1.When laying down the rules regarding the management and exchange of data, Member States or, where a Member State has so provided, the designated competent authorities shall specify the rules on the access to data of the final customer by eligible parties in accordance with this Article and the applicable Union legal framework. For the purpose of this Directive, data shall be understood to include metering and consumption data as well as data required for customer switching, demand response and other services.
2.Member States shall organise the management of data in order to ensure efficient and secure data access and exchange, as well as data protection and data security.
Independently of the data management model applied in each Member State, the parties responsible for data management shall provide access to the data of the final customer to any eligible party, in accordance with paragraph 1. Eligible parties shall have the requested data at their disposal in a non-discriminatory manner and simultaneously. Access to data shall be easy and the relevant procedures for obtaining access to data shall be made publicly available.
3.The rules on access to data and data storage for the purpose of this Directive shall comply with the relevant Union law.
The processing of personal data within the framework of this Directive shall be carried out in accordance with Regulation (EU) 2016/679.
4.Member States or, where a Member State has so provided, the designated competent authorities, shall authorise and certify or, where applicable, supervise the parties responsible for the data management, in order to ensure that they comply with the requirements of this Directive.
Without prejudice to the tasks of the data protection officers under Regulation (EU) 2016/679, Member States may decide to require that parties responsible for the data management appoint compliance officers who are to be responsible for monitoring the implementation of measures taken by those parties to ensure non-discriminatory access to data and compliance with the requirements of this Directive.

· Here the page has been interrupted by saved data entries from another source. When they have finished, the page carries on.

(** One consultation of the outside world. *)
Inductive Request : Type :=
| ReqTranslator (text : string)     (* Translator(...).translate(text) *)
| ReqMyMemory (text : string)       (* GET api.mymemory.translated.net *)
| ReqWikipedia (title : string)     (* GET en.wikipedia.org summary *)
| ReqRandom.                        (* random.choice *)

(** The oracle.  The [nat] argument is the time of the consultation.  For
    the three services [None] is a raised exception (time-out, network or
    decoding error), which the source catches.
    - [translator_translate]: the value of [tr.translate(text) or ""];
    - [mymemory_translatedText]: the value of
      [(data.get("responseData") or {}).get("translatedText") or ""];
    - [wikipedia_page]: the three fields read from the page summary, each
      already defaulted to [""] and not yet stripped;
    - [random_draw]: the draw of the generator;
    - [ANIMALS_first :: ANIMALS_rest] is the list [ANIMALS], which the
      start-up check of the source keeps non-empty. *)
Record Env : Type := mkEnv {
  HAS_TRANSLATE_LIB : bool;
  translator_translate : nat -> string -> option string;
  mymemory_translatedText : nat -> string -> option string;
  wikipedia_page : nat -> string -> option WikiInfo;
  random_draw : nat -> nat;
  ANIMALS_first : string;
  ANIMALS_rest : list string
}.

(** The process-wide mutable state: both caches and the consultations made
    so far, newest first. *)
Record World : Type := mkWorld {
  TRANSLATE_CACHE : gmap string string;
  WIKI_CACHE : gmap string WikiInfo;
  trace : list Request
}.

Member States may appoint compliance officers or bodies referred to in point (d) of Article 35(2) of this Directive to fulfil the obligations under this paragraph.
5.No additional costs shall be charged to final customers for access to their data or for a request to make their data available.
Member States shall be responsible for setting the relevant charges for access to data by eligible parties.
Member States or, where a Member State has so provided, the designated competent authorities shall ensure that any charges imposed by regulated entities that provide data services are reasonable and duly justified.